Roniel

Personal information
- Full name: Roniel da Silva Costa
- Date of birth: 2 June 1994 (age 31)
- Place of birth: Guadalajara, Brazil
- Height: 1.77 m (5 ft 9+1⁄2 in)
- Position: Forward

Team information
- Current team: Anápolis (on loan from Grêmio Anápolis)

Senior career*
- Years: Team / Apps / (Gls)
- 2013: Morrinhos / 0 / (0)
- 2013: Rioverdense / 0 / (0)
- 2014–: Grêmio Anápolis / 14 / (2)
- 2014–2015: → Porto B (loan) / 25 / (1)
- 2015–2016: → Paços de Ferreira (loan) / 21 / (2)
- 2016–2017: → Nacional (loan) / 5 / (0)
- 2017: → União da Madeira (loan) / 13 / (0)
- 2018–2019: → Leixões (loan) / 22 / (3)
- 2019: → Morrinhos (loan)
- 2020–: → Anápolis (loan) / 0 / (0)

= Roniel (footballer) =

Brazilian footballer

Roniel da Silva Costa (born 2 June 1994), known as just Roniel, is a Brazilian footballer that plays as a forward for Anápolis Futebol Clube on loan from Grêmio Anápolis.

==Club career==
Roniel started his career with Morrinhos in 2013. Later in the year he signed for Rioverdense. In 2014, he joined Grêmio Anápolis.
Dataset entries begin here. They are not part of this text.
(** C38. Every file name the database makes is recognised: whatever the database
    directory and the info log prefix, ParseFileName reads the name back as
    its number and its type, and log files as live or archived.
    TableFileNameToNumber agrees on table files. *)
Theorem ParseFileName_roundtrip dbname n b path wants :
  in_range 64 n →
  let prefix := InfoLogPrefix b path in
  let parse f := ParseFileName (drop (length dbname) f) prefix wants in
  parse (LogFileNameIn dbname n) = (true, mkParsed (Some n) (Some kLogFile) (if wants then Some kAliveLogFile else None)) ∧
  parse (ArchivedLogFileName dbname n) =
    (true, mkParsed (Some n) (Some kLogFile) (if wants then Some kArchivedLogFile else None)) ∧
  parse (MakeTableFileNameIn dbname n) = (true, named n kTableFile) ∧
  parse (Rocks2LevelTableFileName (MakeTableFileNameIn dbname n)) = (true, named n kTableFile) ∧
  TableFileNameToNumber (MakeTableFileNameIn dbname n) = n ∧
  parse (BlobFileName dbname n) = (true, named n kBlobFile) ∧
  parse (DescriptorFileName dbname n) = (true, named n kDescriptorFile) ∧
  parse (TempFileName dbname n) = (true, named n kTempFile) ∧
  parse (OptionsFileName dbname n) = (true, named n kOptionsFile) ∧
  parse (TempOptionsFileName dbname n) = (true, named n kTempFile) ∧
  parse (MetaDatabaseName dbname n) = (true, named n kMetaDatabase) ∧
  parse (CurrentFileName dbname) = (true, named 0 kCurrentFile) ∧
  parse (LockFileName dbname) = (true, named 0 kDBLockFile) ∧
  parse (IdentityFileName dbname) = (true, named 0 kIdentityFile) ∧
  ParseFileName (slash ++ prefix) prefix wants = (true, named 0 kInfoLogFile) ∧
  ParseFileName (slash ++ prefix ++ str ".old." ++ snprintf 50 (dec n)) prefix wants = (true, named n kInfoLogFile).
Proof.
  intros Hn prefix parse. subst parse. cbv beta.
  pose proof (dec_padded_length 6 n ltac:(lia)) as Hlp. pose proof (dec_padded_length 0 n ltac:(lia)) as Hl0.
  change (dec_padded 0 n) with (dec n) in Hl0.
  assert (∀ suffix, 76 ∉ suffix → suffix ≠ [] → (length suffix ≤ 5)%nat →
    ParseFileName (drop (length dbname) (MakeFileNameIn dbname n suffix)) prefix wants =
    parse_numbered (dec_padded 6 n ++ str "." ++ suffix) wants) as Hmade.
  { intros suffix H1 H2 H3. unfold MakeFileNameIn. rewrite drop_app_length. by apply parse_made. }
  split_and!.
  - unfold LogFileNameIn. rewrite Hmade, parse_numbered_padded by (done || vm_compute; set_solver || lia). done.
  - unfold ArchivedLogFileName, MakeFileNameIn. rewrite <- !app_assoc, drop_app_length. by apply parse_archived.
  - unfold MakeTableFileNameIn. rewrite Hmade, parse_numbered_padded by (done || vm_compute; set_solver || lia). done.
  - unfold Rocks2LevelTableFileName, MakeTableFileNameIn, MakeFileNameIn. rewrite MakeFileName_text by (simpl; lia).
    rewrite (proj2 (Z.leb_gt _ _)) by (unfold blen; rewrite !length_app; simpl; lia).
    assert (∀ (x y : bytes), take (length (x ++ y) - length y) (x ++ y) = x) as Htake.
    { intros x y. by rewrite length_app, Nat.add_sub, take_app_length. }
    rewrite !app_assoc, Htake, <- !app_assoc, drop_app_length, <- (MakeFileName_text n kLevelDbTFileExt) by (simpl; lia).
    unfold prefix. rewrite parse_made, parse_numbered_padded by (done || vm_compute; set_solver || lia). done.
  - by apply TableFileNameToNumber_table.
  - unfold BlobFileName. rewrite Hmade, parse_numbered_padded by (done || vm_compute; set_solver || lia). done.
  - unfold DescriptorFileName. rewrite drop_app_length. unfold snprintf. rewrite take_ge by (simpl; lia). by apply parse_manifest.
  - unfold TempFileName. rewrite Hmade, parse_numbered_padded by (done || vm_compute; set_solver || lia). done.
  - unfold OptionsFileName, snprintf. rewrite drop_app_length, take_ge by (rewrite length_app; simpl; lia).
    rewrite <- (app_nil_r (dec_padded 6 n)). by apply (parse_options_name n false).
  - unfold TempOptionsFileName, snprintf. rewrite drop_app_length, take_ge by (rewrite !length_app; simpl; lia).
    by apply (parse_options_name n true).
  - unfold MetaDatabaseName, snprintf. rewrite drop_app_length, take_ge by (rewrite length_app; simpl; lia). by apply parse_metadb.
  - unfold CurrentFileName. rewrite drop_app_length. done.
  - unfold LockFileName. rewrite drop_app_length. done.
  - unfold IdentityFileName. rewrite drop_app_length. done.
  - rewrite <- (app_nil_r prefix) at 1. apply parse_info_name.
  - unfold snprintf. rewrite take_ge by lia. unfold prefix. rewrite parse_info_name. by apply parse_info_log_old.
Qed.

Lemma ParseFileName_roundtrip_witness :
  ParseFileName (str "/OPTIONS-000042.dbtmp") (InfoLogPrefix true (str "/data/db")) true = (true, named 42 kTempFile).
Proof.
  pose proof (ParseFileName_roundtrip [] 42 true (str "/data/db") true ltac:(done)) as H. cbv zeta in H.
  do 9 apply proj2 in H. exact (proj1 H).
Defined.

(** ** What is accepted *)

(** The digits [ds] write the 64-bit number [n]. *)
Definition is_number (n : Z) (ds : bytes) : Prop :=
  Forall (λ c, is_digit c = true) ds ∧ ds ≠ [] ∧ dec_value ds = n ∧ n < 2 ^ 64.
He made 14 appearances for the club scoring 2 goals. On 30 June 2014, he was transferred to Porto B.

On 8 July 2015, Roniel was loaned to Paços de Ferreira. He made his debut in the Primeira Liga on 17 August 2015 in a game against Académica de Coimbra and scored on his debut.